What is needed
Would you return every entry, exactly as it is written?

Stored data entries
(** The allocator passes its own test: from any well-formed state with three
    free pages check_page_alloc returns, with the free list in the order it was
    and every reference count as before; the only memory it has written to is
    the third free page, which is left zeroed. *)
Theorem check_page_alloc_correct (s : kstate) (a b c : Z) (l : list Z) :
  mem_wf s -> free_ok s (a :: b :: c :: l) -> pages_va s <> 0 ->
  exists s', check_page_alloc s = Ret tt s' /\ mem_wf s' /\ free_ok s' (a :: b :: c :: l) /\ only_page c s s' /\
    (forall x, page_kva c <= x < page_kva c + PGSIZE -> kmem s' x = 0).
Proof.
  intros Hwf Hf Hva. assert (held s (a :: b :: c :: l) [] []) as H0.
  { split; [done|done| |by intros i ?%elem_of_nil|].
    - split; [done|]. by intros i ?%elem_of_nil.
    - rewrite app_nil_r. by apply (free_ok_NoDup s). }
  unfold check_page_alloc. mrun. rewrite (proj2 (Z.eqb_neq _ _) Hva). mrun.
  mstep (count_free_eq s _ 0 1 Hwf Hf).
  destruct (take3 c s a b c l [] [] H0) as (s1 & H1 & P1 & K1 & ->).
  mstep (distinct3_eq a b c _ _ s1 (he_nodup _ _ _ _ H1)).
  pose proof (he_wf _ _ _ _ H1) as W1.
  mstep (in_memory_eq a s1 W1 (held_range _ _ _ _ a H1 ltac:(set_solver))).
  mstep (in_memory_eq b s1 W1 (held_range _ _ _ _ b H1 ltac:(set_solver))).
  mstep (in_memory_eq c s1 W1 (held_range _ _ _ _ c H1 ltac:(set_solver))).
  mrun. assert (page_free_list s1 = head l) as -> by (apply (chain_head pp_link (pages s1)), (he_free _ _ _ _ H1)).
  pose proof (held_perm _ _ _ [a; b; c] _ ltac:(apply (Permutation_rev [c; b; a])) (held_steal s1 l _ H1)) as H2.
  mstep (must_fail_eq _ _ _ H2).
  destruct (give3 c _ a b c [] [] l H2) as (s3 & H3 & P3 & K3 & ->).
  destruct (take3 c s3 c b a [] [] l H3) as (s4 & H4 & P4 & K4 & ->).
  mstep (distinct3_eq c b a _ _ s4 (he_nodup _ _ _ _ H4)). mstep (must_fail_eq _ _ _ H4).
  apply (held_perm _ _ _ [c; b; a]) in H4; [|apply (Permutation_rev [a; b; c])].
  pose proof (held_range _ _ _ _ c H4 ltac:(set_solver)) as Hc. pose proof (page_kva_kern c ltac:(lia)) as Hk.
  mstep (page2kva_eq c s4 (he_wf _ _ _ _ H4) Hc). mstep (kmemset_eq (page_kva c) 1 PGSIZE s4 Hk).
  destruct (held_write s4 _ _ _ c (memset (kmem s4) (page_kva c) 1 PGSIZE) H4) as [H5 P5].
  { apply memset_bytes; [apply (he_wf _ _ _ _ H4)|done]. }
  { intros x Hx. rewrite memset_fill by done. unfold fill. case_bool; try done; lia. }
  destruct (held_free c _ c _ _ _ H5) as (s6 & E6 & H6 & P6 & _). mstep E6.
  mstep (must_alloc_eq ALLOC_ZERO s6 c _ _ _ H6). change (has ALLOC_ZERO ALLOC_ZERO) with true.
  destruct (held_alloc c true s6 c _ _ _ H6 ltac:(done)) as [H7 P7]. set (s7 := after_alloc true c [] s6) in *.
  rewrite assert_seq, Z.eqb_refl. assert (npages s7 = npages s4) as Hn7.
  { by rewrite (op_npages _ _ _ P7), (op_npages _ _ _ P6), (op_npages _ _ _ P5). }
  mstep (page2kva_eq c s7 (he_wf _ _ _ _ H7) ltac:(by rewrite Hn7)).
  assert (forall x, page_kva c <= x < page_kva c + PGSIZE -> kmem s7 x = 0) as Hz
    by (intros x; apply after_alloc_kmem_in).
  mstep (assert_zero_eq (Z.to_nat PGSIZE) (page_kva c) s7 Hk Hz). mrun.
  pose proof (held_return s7 _ l H7) as H8.
  destruct (give3 c _ c b a l [] [] H8) as (s9 & H9 & P9 & K9 & ->).
  mstep (count_free_eq s9 _ (0 + 1 * Z.of_nat (length (a :: b :: c :: l))) (-1) (he_wf _ _ _ _ H9) (he_free _ _ _ _ H9)).
  rewrite assert_seq. rewrite (proj2 (Z.eqb_eq _ _)) by lia.
  eexists. split; [done|]. destruct H9 as [W9 F9 _ _ _]. split; [by destruct W9|]. split; [by apply (free_ok_ext s9)|].
  split; [|intros x Hx; cbn; rewrite K9; by apply Hz].
  transitivity s7; [|transitivity s9; [|by split]].
  - transitivity s1; [done|]. transitivity s3; [by etrans; [|exact P3]; split|]. transitivity s4; [done|]. etrans; [exact P5|]. by etrans.
  - etrans; [|exact P9]. by split.
Qed.

(** *** Witnesses *)

(** 300 pages of which 1, 257, 258 and 2 are free, in that order, and the
    kernel ends at page 256. *)
Definition few_free : kstate :=
  set_pages_va KERNBASE (set_nextfree (page_kva 256)
    (after_free 1 (after_free 257 (after_free 258 (after_free 2 (sample 300 0)))))).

Answer to the exercise
(** The allocator passes its own test: from any well-formed state with three
    free pages check_page_alloc returns, with the free list in the order it was
    and every reference count as before; the only memory it has written to is
    the third free page, which is left zeroed. *)
Theorem check_page_alloc_correct (s : kstate) (a b c : Z) (l : list Z) :
  mem_wf s -> free_ok s (a :: b :: c :: l) -> pages_va s <> 0 ->
  exists s', check_page_alloc s = Ret tt s' /\ mem_wf s' /\ free_ok s' (a :: b :: c :: l) /\ only_page c s s' /\
    (forall x, page_kva c <= x < page_kva c + PGSIZE -> kmem s' x = 0).
Proof.
  intros Hwf Hf Hva. assert (held s (a :: b :: c :: l) [] []) as H0.
  { split; [done|done| |by intros i ?%elem_of_nil|].
    - split; [done|]. by intros i ?%elem_of_nil.
    - rewrite app_nil_r. by apply (free_ok_NoDup s). }
  unfold check_page_alloc. mrun. rewrite (proj2 (Z.eqb_neq _ _) Hva). mrun.
  mstep (count_free_eq s _ 0 1 Hwf Hf).
  destruct (take3 c s a b c l [] [] H0) as (s1 & H1 & P1 & K1 & ->).
  mstep (distinct3_eq a b c _ _ s1 (he_nodup _ _ _ _ H1)).
  pose proof (he_wf _ _ _ _ H1) as W1.
  mstep (in_memory_eq a s1 W1 (held_range _ _ _ _ a H1 ltac:(set_solver))).
  mstep (in_memory_eq b s1 W1 (held_range _ _ _ _ b H1 ltac:(set_solver))).
  mstep (in_memory_eq c s1 W1 (held_range _ _ _ _ c H1 ltac:(set_solver))).
  mrun. assert (page_free_list s1 = head l) as -> by (apply (chain_head pp_link (pages s1)), (he_free _ _ _ _ H1)).
  pose proof (held_perm _ _ _ [a; b; c] _ ltac:(apply (Permutation_rev [c; b; a])) (held_steal s1 l _ H1)) as H2.
  mstep (must_fail_eq _ _ _ H2).
  destruct (give3 c _ a b c [] [] l H2) as (s3 & H3 & P3 & K3 & ->).
  destruct (take3 c s3 c b a [] [] l H3) as (s4 & H4 & P4 & K4 & ->).
  mstep (distinct3_eq c b a _ _ s4 (he_nodup _ _ _ _ H4)). mstep (must_fail_eq _ _ _ H4).
  apply (held_perm _ _ _ [c; b; a]) in H4; [|apply (Permutation_rev [a; b; c])].
  pose proof (held_range _ _ _ _ c H4 ltac:(set_solver)) as Hc. pose proof (page_kva_kern c ltac:(lia)) as Hk.
  mstep (page2kva_eq c s4 (he_wf _ _ _ _ H4) Hc). mstep (kmemset_eq (page_kva c) 1 PGSIZE s4 Hk).
  destruct (held_write s4 _ _ _ c (memset (kmem s4) (page_kva c) 1 PGSIZE) H4) as [H5 P5].
  { apply memset_bytes; [apply (he_wf _ _ _ _ H4)|done]. }
  { intros x Hx. rewrite memset_fill by done. unfold fill. case_bool; try done; lia. }
  destruct (held_free c _ c _ _ _ H5) as (s6 & E6 & H6 & P6 & _). mstep E6.
  mstep (must_alloc_eq ALLOC_ZERO s6 c _ _ _ H6). change (has ALLOC_ZERO ALLOC_ZERO) with true.
  destruct (held_alloc c true s6 c _ _ _ H6 ltac:(done)) as [H7 P7]. set (s7 := after_alloc true c [] s6) in *.
  rewrite assert_seq, Z.eqb_refl. assert (npages s7 = npages s4) as Hn7.
  { by rewrite (op_npages _ _ _ P7), (op_npages _ _ _ P6), (op_npages _ _ _ P5). }
  mstep (page2kva_eq c s7 (he_wf _ _ _ _ H7) ltac:(by rewrite Hn7)).
  assert (forall x, page_kva c <= x < page_kva c + PGSIZE -> kmem s7 x = 0) as Hz
    by (intros x; apply after_alloc_kmem_in).
  mstep (assert_zero_eq (Z.to_nat PGSIZE) (page_kva c) s7 Hk Hz). mrun.
  pose proof (held_return s7 _ l H7) as H8.
  destruct (give3 c _ c b a l [] [] H8) as (s9 & H9 & P9 & K9 & ->).
  mstep (count_free_eq s9 _ (0 + 1 * Z.of_nat (length (a :: b :: c :: l))) (-1) (he_wf _ _ _ _ H9) (he_free _ _ _ _ H9)).
  rewrite assert_seq. rewrite (proj2 (Z.eqb_eq _ _)) by lia.
  eexists. split; [done|]. destruct H9 as [W9 F9 _ _ _]. split; [by destruct W9|]. split; [by apply (free_ok_ext s9)|].
  split; [|intros x Hx; cbn; rewrite K9; by apply Hz].
  transitivity s7; [|transitivity s9; [|by split]].
  - transitivity s1; [done|]. transitivity s3; [by etrans; [|exact P3]; split|]. transitivity s4; [done|]. etrans; [exact P5|]. by etrans.
  - etrans; [|exact P9]. by split.
Qed.

(** *** Witnesses *)

(** 300 pages of which 1, 257, 258 and 2 are free, in that order, and the
    kernel ends at page 256. *)
Definition few_free : kstate :=
  set_pages_va KERNBASE (set_nextfree (page_kva 256)
    (after_free 1 (after_free 257 (after_free 258 (after_free 2 (sample 300 0)))))).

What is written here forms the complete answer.